Re: Server Keeps rebooting

further you cant run fsck on swap volume
so dont worry if swap volume fsck gives error
Lee Walters_1
Advisor

Re: Server Keeps rebooting


Am a complete NOOB at HPUX - how do I activate my groups etc ?

Thanks
Victor BERRIDGE
Honored Contributor

Re: Server Keeps rebooting

Lee,
Unless youve changed the way HPUX should be installed, if your system is complaining about rlvol1 - it is a bad start since this is /stand, the swap beeing always rlvol2...

So do you have a tape device and a make_recovery tape done?
Because to sort get out of this you will need to get a sane vg00 up, things get easy after...
Lee Walters_1
Advisor

Re: Server Keeps rebooting


Victor,

We haven't got a taped drive attached or a backup of the disk. I've "inherited" the server so to speak a few months back and not got round to doing anything maintenance wise on there yet in terms of the OS.

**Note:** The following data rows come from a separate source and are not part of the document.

(* ===== verification/Keys.v ===== *)
(** Schemas and keys: [TableSchema] of [schema/mod.rs]; partition keys, decorated
    keys, clustering keys and range tombstones of [storage/write_engine/mutation.rs]. *)

From S2P Require Import Prelude Values.
From S2P Require Import Murmur3.

Open Scope Z_scope.

(** ** Schema *)

Inductive ClusteringOrder := Asc | Desc.
#[export] Instance clustering_order_eq_dec : EqDecision ClusteringOrder.
Proof. solve_decision. Defined.

Record KeyColumn := mkKeyColumn {
  kc_name : string; kc_data_type : string; kc_position : nat }.

Record ClusteringColumn := mkClusteringColumn {
  cc_name : string; cc_data_type : string; cc_position : nat; cc_order : ClusteringOrder }.

(** The JSON [default] is kept as its text. *)
Record Column := mkColumn {
  col_name : string; col_data_type : string; col_nullable : bool;
  col_default : option string; col_is_static : bool }.

Record TableSchema := mkTableSchema {
  keyspace : string;
  table : string;
  partition_keys : list KeyColumn;
  clustering_keys : list ClusteringColumn;
  columns : list Column;
  comments : gmap string string;
  dropped_columns : gmap string Z;
}.

(** ** Comparators and the bytes of a partition key *)

Inductive ComparatorType : Type :=
| CBoolean | CTinyInt | CSmallInt | CInt | CBigInt | CCounter | CFloat32 | CFloat
| CText | CBlob | CTimestamp | CUuid | CVarint | CDecimal | CDuration | CDate | CJson
| CList (c : ComparatorType) | CSet (c : ComparatorType)
| CMap (k v : ComparatorType) | CTuple (cs : list ComparatorType)
| CUdt (type_name : string) (keyspace : option string)
    (fields : list (string * ComparatorType))
| CFrozen (c : ComparatorType)
| CCustom (name : string).

(** [n.to_be_bytes()] of an integer of [w] bytes reads its two's complement. *)
Definition serialize_value_bytes (value : Value) (comparator : ComparatorType)
    : result Error (list Z) :=
  match value, comparator with
  | Null, _ => Ok []
  | Boolean b, CBoolean => Ok [if b then 1 else 0]
  | TinyInt n, CTinyInt => Ok [as_u8 n]
  | SmallInt n, CSmallInt => Ok (be_bytes 2 n)
  | Integer n, CInt => Ok (be_bytes 4 n)
  | BigInt n, CBigInt => Ok (be_bytes 8 n)
  | Counter n, CCounter => Ok (be_bytes 8 n)
  | Float32 f, CFloat32 => Ok (be_bytes 4 f)
  | Float f, CFloat => Ok (be_bytes 8 f)
  | Text s, CText => Ok s
  | Blob bytes, CBlob => Ok bytes
  | Timestamp millis, CTimestamp => Ok (be_bytes 8 millis)
  | Date days, CDate =>
      let stored := as_u32 (as_i32 (days - (- 2 ^ 31))) in
      Ok (be_bytes 4 stored)
  | Uuid bytes, CUuid => Ok bytes
  | Time nanos, CCustom name =>
      if decide (name = "time"%string) then Ok (be_bytes 8 nanos) else Err InvalidInput
  | Inet bytes, CCustom name =>
      if decide (name = "inet"%string) then Ok bytes else Err InvalidInput
  | Varint bytes, CVarint => Ok bytes
  | Decimal scale unscaled, CDecimal => Ok (be_bytes 4 scale ++ unscaled)
  | Duration months days nanos, CDuration =>
      Ok (be_bytes 4 months ++ be_bytes 4 days ++ be_bytes 8 nanos)
  | _, _ => Err InvalidInput
  end.

Definition PartitionKey := list (string * Value).

(** [ComparatorType::from_data_type], the parser of type names
    ([schema/cql_type_parser.rs]), is a parameter. *)
Section PartitionKeyBytes.
Context (from_data_type : string -> result Error ComparatorType).

Definition serialize_value (value : Value) (key_column : KeyColumn)
    : result Error (list Z) :=
  comparator ← from_data_type (kc_data_type key_column);
  serialize_value_bytes value comparator.

(** The loop over a composite key; [pks] are the schema columns still to come. *)
Fixpoint to_bytes_loop (columns : PartitionKey) (pks : list KeyColumn)
    : result Error (list Z) :=
  match columns, pks with
  | (_, value) :: columns', pk :: pks' =>
      value_bytes ← serialize_value value pk;
      if Z.of_nat (length value_bytes) >? 0xFFFF then Err InvalidInput
      else
        rest ← to_bytes_loop columns' pks';
        Ok (be_bytes 2 (Z.of_nat (length value_bytes)) ++ value_bytes ++ [0] ++ rest)
  | _, _ => Ok []
  end.

Definition to_bytes (columns : PartitionKey) (schema : TableSchema)
    : result Error (list Z) :=
  if decide (columns = []) then Err InvalidInput
  else if negb (Nat.eqb (length columns) (length (partition_keys schema)))
  then Err InvalidInput
  else match columns, partition_keys schema with
       | [(_, value)], [pk] => serialize_value value pk
       | _, _ => to_bytes_loop columns (partition_keys schema)
       end.
End PartitionKeyBytes.

(** ** Decorated keys *)

Record DecoratedKey := mkDecoratedKey { token : Z; key : list Z }.
#[export] Instance decorated_key_eq_dec : EqDecision DecoratedKey.
Proof. solve_decision. Defined.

I've got a full backup of our systems on there so that's not a problem. If the disk is dead and needs replacing then thats what I'll do.

martin_215
Frequent Advisor

Re: Server Keeps rebooting

vgchange -a y /dev/vgXXX

this could actuvate the volume group
I am not sure if activating the VG and running fsck may fix it

check what other members has to say